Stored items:
###

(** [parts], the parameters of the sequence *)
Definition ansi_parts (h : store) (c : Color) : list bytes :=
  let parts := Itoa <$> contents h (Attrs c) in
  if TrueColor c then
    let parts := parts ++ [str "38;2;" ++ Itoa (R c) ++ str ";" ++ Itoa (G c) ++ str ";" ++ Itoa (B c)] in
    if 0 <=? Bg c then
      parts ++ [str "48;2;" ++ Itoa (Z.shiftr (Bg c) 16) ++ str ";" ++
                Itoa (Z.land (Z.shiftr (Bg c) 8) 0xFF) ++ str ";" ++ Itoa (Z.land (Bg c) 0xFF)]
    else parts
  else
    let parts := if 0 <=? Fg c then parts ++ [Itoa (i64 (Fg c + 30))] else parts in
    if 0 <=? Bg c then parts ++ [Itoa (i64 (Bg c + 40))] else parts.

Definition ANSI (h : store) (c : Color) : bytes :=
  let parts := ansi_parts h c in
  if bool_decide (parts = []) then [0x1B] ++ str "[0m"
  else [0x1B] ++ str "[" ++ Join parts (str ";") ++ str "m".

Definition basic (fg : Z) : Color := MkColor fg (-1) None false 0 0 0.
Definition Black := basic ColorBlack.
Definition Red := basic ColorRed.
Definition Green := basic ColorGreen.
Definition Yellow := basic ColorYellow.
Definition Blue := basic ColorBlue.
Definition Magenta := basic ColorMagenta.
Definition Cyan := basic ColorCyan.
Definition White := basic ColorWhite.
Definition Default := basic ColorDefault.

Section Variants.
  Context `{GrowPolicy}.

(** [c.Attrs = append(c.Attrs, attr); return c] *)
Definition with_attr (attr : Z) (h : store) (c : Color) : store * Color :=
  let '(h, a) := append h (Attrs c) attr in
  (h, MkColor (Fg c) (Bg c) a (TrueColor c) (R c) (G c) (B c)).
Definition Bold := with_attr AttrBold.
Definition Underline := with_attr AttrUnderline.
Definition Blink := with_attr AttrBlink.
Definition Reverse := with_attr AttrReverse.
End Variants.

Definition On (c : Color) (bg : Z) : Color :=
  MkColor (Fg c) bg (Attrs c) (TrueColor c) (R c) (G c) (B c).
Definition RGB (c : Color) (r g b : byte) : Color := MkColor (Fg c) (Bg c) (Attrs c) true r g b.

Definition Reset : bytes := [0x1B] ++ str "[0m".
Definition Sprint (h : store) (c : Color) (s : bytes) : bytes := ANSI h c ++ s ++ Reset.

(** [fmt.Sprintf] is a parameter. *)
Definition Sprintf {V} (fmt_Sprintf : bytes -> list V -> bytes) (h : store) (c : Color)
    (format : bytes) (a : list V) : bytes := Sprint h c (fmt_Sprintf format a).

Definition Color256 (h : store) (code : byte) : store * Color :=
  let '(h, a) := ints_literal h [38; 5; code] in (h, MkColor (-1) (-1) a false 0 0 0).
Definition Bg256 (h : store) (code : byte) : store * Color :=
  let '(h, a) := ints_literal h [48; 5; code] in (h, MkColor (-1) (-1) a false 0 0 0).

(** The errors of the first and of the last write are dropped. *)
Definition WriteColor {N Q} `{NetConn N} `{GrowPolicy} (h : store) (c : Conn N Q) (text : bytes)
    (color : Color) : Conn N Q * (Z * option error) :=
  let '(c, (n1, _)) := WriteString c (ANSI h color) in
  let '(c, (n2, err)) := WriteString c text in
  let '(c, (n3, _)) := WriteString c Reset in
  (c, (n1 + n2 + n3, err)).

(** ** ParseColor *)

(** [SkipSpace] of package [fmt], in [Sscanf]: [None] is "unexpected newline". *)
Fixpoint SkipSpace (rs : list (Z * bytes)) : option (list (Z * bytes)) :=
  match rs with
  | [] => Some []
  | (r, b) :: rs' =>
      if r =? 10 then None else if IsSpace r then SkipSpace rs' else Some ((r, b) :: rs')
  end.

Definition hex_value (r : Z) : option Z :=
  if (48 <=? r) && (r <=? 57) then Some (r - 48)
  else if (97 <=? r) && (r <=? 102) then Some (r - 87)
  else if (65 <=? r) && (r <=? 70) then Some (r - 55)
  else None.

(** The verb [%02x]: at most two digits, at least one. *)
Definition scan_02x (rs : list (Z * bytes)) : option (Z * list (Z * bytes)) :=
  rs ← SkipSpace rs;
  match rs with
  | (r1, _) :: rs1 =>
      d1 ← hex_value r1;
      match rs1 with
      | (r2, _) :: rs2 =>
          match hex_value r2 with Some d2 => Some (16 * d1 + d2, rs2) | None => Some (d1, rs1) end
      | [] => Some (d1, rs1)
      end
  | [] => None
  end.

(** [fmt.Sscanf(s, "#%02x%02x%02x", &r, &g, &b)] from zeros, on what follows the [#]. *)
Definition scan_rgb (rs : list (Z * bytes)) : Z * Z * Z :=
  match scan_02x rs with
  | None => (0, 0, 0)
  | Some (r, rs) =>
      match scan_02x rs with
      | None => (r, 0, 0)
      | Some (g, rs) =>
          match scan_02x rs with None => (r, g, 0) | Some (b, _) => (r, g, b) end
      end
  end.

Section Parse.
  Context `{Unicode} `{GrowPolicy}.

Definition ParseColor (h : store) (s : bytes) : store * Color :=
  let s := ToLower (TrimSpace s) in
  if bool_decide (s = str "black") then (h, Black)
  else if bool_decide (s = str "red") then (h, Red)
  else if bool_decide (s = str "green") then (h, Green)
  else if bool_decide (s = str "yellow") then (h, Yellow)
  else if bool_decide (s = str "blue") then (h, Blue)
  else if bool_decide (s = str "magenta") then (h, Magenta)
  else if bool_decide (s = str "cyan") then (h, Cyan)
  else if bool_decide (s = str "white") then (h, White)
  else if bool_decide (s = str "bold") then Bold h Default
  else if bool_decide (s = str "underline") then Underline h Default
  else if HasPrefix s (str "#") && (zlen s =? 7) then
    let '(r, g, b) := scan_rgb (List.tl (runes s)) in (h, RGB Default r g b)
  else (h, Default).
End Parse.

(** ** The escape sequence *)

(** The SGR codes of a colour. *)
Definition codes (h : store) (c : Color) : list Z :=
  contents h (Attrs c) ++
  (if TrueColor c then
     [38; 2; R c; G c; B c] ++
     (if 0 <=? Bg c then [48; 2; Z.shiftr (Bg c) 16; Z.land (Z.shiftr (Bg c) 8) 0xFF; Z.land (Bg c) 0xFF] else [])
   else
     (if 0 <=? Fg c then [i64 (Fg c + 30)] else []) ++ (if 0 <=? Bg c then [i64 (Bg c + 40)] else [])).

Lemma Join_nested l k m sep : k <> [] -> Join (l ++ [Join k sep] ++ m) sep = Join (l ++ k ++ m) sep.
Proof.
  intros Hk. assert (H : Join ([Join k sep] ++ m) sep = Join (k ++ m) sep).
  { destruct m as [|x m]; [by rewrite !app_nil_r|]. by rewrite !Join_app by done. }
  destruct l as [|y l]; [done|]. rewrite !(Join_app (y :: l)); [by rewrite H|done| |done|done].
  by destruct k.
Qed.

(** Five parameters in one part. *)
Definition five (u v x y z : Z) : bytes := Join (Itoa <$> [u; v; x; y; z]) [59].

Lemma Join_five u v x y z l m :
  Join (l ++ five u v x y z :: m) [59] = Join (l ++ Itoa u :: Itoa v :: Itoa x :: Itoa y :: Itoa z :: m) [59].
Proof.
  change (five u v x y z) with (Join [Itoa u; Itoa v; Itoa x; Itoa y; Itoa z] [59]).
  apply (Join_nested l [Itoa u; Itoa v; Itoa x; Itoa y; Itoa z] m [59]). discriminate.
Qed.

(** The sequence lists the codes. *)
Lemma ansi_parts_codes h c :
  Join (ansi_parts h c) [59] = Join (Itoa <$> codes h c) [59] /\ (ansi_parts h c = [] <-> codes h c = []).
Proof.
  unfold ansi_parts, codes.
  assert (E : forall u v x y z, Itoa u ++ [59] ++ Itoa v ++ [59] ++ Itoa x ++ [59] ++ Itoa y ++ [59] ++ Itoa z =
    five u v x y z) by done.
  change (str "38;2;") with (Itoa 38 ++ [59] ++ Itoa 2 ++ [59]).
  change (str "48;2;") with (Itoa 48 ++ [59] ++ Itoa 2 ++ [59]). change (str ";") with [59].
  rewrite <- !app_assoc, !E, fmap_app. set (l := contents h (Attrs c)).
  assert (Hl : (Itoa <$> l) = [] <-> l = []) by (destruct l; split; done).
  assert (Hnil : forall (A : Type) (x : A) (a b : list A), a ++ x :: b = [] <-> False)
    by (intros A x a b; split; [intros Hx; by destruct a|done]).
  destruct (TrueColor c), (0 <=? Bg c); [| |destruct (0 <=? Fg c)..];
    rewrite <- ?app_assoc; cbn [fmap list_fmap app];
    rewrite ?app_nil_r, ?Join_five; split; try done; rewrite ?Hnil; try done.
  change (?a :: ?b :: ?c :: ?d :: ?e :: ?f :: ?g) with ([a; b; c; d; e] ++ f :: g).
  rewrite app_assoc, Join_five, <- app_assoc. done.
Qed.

###

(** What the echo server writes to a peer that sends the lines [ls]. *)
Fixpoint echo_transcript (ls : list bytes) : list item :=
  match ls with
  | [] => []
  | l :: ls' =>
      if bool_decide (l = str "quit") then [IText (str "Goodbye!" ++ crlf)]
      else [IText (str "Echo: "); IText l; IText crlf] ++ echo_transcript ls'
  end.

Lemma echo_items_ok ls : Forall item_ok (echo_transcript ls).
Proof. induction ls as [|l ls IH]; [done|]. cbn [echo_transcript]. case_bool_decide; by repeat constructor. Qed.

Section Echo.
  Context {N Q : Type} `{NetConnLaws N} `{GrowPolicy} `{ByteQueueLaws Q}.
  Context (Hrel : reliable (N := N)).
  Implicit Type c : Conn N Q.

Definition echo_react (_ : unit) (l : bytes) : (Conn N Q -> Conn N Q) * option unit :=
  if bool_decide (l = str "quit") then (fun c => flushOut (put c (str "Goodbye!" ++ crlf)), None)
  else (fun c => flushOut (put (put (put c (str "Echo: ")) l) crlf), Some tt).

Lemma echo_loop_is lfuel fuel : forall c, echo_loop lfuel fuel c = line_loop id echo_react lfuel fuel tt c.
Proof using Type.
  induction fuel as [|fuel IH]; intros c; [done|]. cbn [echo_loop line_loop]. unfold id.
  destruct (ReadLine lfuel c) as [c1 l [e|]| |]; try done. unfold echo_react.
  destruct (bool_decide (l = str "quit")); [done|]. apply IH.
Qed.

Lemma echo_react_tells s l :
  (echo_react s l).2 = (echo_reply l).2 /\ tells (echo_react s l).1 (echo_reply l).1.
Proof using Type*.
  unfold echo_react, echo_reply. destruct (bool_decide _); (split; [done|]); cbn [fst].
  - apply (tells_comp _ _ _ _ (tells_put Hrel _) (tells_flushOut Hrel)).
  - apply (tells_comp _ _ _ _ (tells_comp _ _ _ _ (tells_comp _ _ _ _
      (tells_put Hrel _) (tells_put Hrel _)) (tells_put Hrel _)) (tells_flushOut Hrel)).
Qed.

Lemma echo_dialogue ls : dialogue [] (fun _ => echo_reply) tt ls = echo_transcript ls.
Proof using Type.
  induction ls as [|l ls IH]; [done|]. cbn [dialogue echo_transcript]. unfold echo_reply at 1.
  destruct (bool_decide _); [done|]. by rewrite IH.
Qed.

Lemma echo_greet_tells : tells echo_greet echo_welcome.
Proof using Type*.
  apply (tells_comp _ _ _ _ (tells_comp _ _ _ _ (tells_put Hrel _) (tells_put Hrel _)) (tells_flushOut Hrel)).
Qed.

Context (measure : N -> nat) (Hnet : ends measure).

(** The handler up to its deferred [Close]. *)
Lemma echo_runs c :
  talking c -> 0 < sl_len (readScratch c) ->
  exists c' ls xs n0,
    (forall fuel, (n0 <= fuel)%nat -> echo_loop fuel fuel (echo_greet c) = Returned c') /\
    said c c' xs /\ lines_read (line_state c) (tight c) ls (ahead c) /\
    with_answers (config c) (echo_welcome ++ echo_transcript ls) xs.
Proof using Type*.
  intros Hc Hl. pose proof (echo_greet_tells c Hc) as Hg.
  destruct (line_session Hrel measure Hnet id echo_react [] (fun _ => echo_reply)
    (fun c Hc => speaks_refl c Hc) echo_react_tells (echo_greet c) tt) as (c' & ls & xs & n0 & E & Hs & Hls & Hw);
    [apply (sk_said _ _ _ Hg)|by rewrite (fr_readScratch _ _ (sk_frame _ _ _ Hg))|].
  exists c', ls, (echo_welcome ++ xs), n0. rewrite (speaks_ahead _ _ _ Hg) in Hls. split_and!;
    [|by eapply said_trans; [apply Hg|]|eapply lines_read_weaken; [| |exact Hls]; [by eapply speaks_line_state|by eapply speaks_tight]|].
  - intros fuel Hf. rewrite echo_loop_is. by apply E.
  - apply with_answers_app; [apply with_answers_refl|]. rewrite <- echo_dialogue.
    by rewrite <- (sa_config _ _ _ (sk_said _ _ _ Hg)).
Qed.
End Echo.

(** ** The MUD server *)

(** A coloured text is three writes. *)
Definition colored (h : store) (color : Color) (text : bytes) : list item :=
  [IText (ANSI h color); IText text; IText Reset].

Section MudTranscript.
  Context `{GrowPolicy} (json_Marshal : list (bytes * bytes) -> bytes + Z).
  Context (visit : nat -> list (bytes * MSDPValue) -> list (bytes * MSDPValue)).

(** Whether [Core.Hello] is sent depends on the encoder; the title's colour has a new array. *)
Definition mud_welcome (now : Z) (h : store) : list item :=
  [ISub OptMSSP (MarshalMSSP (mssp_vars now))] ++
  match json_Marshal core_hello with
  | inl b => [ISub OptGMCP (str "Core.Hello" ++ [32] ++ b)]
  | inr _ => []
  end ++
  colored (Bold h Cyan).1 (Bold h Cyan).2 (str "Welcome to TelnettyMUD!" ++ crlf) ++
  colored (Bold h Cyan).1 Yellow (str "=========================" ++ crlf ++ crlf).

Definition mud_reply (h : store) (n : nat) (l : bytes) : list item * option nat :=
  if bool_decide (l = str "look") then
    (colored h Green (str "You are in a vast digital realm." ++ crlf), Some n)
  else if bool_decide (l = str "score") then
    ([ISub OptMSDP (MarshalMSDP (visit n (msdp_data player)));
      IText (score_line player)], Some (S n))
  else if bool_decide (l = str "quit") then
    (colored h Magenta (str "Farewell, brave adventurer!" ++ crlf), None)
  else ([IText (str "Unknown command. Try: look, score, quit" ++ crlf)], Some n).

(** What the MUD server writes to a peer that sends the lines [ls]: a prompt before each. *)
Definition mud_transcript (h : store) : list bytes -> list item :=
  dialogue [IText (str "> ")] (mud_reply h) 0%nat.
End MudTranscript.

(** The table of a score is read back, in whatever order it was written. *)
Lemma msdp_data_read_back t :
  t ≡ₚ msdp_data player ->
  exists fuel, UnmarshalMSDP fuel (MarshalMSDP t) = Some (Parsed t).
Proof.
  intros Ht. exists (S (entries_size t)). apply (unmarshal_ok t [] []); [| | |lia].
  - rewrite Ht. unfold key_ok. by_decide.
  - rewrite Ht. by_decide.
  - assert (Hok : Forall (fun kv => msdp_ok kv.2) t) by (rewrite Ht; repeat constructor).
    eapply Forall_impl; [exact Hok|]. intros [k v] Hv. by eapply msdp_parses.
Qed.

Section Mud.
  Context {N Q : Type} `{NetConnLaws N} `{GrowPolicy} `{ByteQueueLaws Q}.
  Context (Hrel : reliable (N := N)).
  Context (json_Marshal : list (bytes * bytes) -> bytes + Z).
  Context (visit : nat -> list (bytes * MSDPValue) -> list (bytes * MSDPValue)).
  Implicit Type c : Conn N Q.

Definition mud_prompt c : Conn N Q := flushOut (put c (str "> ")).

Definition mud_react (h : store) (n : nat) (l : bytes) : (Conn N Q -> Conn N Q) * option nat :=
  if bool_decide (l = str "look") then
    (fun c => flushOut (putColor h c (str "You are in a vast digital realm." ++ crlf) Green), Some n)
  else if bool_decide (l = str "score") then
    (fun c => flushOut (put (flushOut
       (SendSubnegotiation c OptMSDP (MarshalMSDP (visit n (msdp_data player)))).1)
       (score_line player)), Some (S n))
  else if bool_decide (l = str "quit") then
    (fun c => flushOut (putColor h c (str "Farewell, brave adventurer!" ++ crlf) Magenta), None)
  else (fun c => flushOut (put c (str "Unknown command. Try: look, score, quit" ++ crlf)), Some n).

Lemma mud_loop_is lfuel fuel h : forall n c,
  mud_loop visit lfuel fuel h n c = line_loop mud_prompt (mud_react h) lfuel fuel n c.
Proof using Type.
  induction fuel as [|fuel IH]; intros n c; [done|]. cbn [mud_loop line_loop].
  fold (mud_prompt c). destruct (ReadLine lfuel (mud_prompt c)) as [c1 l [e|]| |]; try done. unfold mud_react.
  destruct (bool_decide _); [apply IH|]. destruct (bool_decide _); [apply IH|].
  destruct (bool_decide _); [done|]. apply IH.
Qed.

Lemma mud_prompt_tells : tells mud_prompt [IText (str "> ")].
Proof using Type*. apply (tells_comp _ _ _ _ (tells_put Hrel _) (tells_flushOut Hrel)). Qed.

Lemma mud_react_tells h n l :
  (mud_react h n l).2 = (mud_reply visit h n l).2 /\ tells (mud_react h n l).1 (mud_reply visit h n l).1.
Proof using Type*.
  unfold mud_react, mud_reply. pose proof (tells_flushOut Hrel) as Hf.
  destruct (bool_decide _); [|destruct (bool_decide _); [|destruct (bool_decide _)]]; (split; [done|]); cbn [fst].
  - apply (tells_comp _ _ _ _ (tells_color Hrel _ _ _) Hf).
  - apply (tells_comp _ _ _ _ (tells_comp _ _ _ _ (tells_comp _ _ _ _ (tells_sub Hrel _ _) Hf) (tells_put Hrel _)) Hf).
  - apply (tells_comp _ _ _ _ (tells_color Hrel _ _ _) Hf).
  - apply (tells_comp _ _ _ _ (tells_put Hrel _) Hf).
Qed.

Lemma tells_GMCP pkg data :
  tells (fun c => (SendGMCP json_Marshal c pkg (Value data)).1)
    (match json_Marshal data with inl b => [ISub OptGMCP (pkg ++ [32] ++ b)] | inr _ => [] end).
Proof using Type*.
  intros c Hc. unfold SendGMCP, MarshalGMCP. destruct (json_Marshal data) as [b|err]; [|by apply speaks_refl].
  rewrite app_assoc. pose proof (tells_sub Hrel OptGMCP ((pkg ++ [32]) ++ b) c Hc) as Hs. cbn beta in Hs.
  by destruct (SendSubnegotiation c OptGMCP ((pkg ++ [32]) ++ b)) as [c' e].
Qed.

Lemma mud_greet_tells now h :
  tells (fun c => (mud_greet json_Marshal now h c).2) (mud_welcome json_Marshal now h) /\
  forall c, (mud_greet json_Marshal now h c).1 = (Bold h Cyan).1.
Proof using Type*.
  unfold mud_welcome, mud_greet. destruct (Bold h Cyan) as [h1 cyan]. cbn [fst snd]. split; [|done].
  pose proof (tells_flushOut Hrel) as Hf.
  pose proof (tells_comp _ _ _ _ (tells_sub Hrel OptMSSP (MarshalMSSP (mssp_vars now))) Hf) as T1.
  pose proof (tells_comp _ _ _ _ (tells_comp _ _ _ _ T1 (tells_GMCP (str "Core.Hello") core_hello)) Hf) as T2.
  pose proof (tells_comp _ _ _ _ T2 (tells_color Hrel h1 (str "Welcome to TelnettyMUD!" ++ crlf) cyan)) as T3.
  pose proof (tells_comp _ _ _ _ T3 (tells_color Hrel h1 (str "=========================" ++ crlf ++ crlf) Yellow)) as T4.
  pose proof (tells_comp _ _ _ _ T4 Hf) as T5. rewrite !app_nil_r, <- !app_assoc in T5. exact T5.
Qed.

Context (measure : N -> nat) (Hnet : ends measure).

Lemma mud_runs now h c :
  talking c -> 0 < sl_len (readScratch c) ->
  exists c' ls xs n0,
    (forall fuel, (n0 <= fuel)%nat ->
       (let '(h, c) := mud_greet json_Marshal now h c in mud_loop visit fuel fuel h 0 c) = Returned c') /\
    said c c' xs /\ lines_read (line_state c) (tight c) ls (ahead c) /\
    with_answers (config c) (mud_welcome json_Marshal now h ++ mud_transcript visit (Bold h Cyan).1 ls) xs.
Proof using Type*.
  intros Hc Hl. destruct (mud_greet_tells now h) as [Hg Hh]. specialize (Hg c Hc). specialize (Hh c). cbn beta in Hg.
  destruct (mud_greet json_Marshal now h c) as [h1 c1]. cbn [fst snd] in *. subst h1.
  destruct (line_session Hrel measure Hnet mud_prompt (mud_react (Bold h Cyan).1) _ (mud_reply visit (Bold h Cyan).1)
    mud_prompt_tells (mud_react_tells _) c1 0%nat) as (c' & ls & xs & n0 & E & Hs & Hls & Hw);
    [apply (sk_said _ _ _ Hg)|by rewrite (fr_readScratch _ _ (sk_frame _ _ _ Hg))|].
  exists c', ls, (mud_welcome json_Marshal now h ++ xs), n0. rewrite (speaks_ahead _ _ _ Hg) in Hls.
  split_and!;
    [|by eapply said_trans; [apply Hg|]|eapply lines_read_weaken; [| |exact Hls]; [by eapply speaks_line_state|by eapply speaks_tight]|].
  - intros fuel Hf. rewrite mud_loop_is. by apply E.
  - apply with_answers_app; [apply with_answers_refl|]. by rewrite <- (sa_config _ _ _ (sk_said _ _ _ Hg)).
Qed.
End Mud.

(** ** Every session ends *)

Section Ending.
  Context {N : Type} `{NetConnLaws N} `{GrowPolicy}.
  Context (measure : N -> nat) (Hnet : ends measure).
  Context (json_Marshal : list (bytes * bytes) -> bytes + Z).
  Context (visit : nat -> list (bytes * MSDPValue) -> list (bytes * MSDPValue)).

###

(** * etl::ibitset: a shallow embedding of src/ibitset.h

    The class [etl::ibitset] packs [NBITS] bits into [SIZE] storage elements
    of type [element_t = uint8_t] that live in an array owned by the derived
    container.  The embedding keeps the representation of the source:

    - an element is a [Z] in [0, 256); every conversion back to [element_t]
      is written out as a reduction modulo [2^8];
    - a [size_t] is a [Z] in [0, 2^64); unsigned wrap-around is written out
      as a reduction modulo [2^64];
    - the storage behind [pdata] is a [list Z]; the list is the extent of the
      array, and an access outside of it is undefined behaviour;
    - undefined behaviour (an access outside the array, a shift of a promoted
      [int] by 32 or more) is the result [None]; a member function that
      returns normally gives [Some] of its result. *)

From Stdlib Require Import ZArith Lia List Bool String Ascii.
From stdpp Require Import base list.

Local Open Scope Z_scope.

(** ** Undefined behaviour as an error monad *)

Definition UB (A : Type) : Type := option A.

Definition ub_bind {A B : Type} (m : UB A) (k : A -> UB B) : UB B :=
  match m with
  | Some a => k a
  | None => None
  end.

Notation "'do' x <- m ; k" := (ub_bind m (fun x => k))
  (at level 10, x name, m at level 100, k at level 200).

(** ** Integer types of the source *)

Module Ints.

###

### What the exercise asks
All that is wanted is a faithful reproduction of the line above with "(** [parts], the", the line with "Definition White := basic ColorWhite.", and every line in between.

### Task result
(** [parts], the parameters of the sequence *)
Definition ansi_parts (h : store) (c : Color) : list bytes :=
  let parts := Itoa <$> contents h (Attrs c) in
  if TrueColor c then
    let parts := parts ++ [str "38;2;" ++ Itoa (R c) ++ str ";" ++ Itoa (G c) ++ str ";" ++ Itoa (B c)] in
    if 0 <=? Bg c then
      parts ++ [str "48;2;" ++ Itoa (Z.shiftr (Bg c) 16) ++ str ";" ++
                Itoa (Z.land (Z.shiftr (Bg c) 8) 0xFF) ++ str ";" ++ Itoa (Z.land (Bg c) 0xFF)]
    else parts
  else
    let parts := if 0 <=? Fg c then parts ++ [Itoa (i64 (Fg c + 30))] else parts in
    if 0 <=? Bg c then parts ++ [Itoa (i64 (Bg c + 40))] else parts.

Definition ANSI (h : store) (c : Color) : bytes :=
  let parts := ansi_parts h c in
  if bool_decide (parts = []) then [0x1B] ++ str "[0m"
  else [0x1B] ++ str "[" ++ Join parts (str ";") ++ str "m".

Definition basic (fg : Z) : Color := MkColor fg (-1) None false 0 0 0.
Definition Black := basic ColorBlack.
Definition Red := basic ColorRed.
Definition Green := basic ColorGreen.
Definition Yellow := basic ColorYellow.
Definition Blue := basic ColorBlue.
Definition Magenta := basic ColorMagenta.
Definition Cyan := basic ColorCyan.
Definition White := basic ColorWhite.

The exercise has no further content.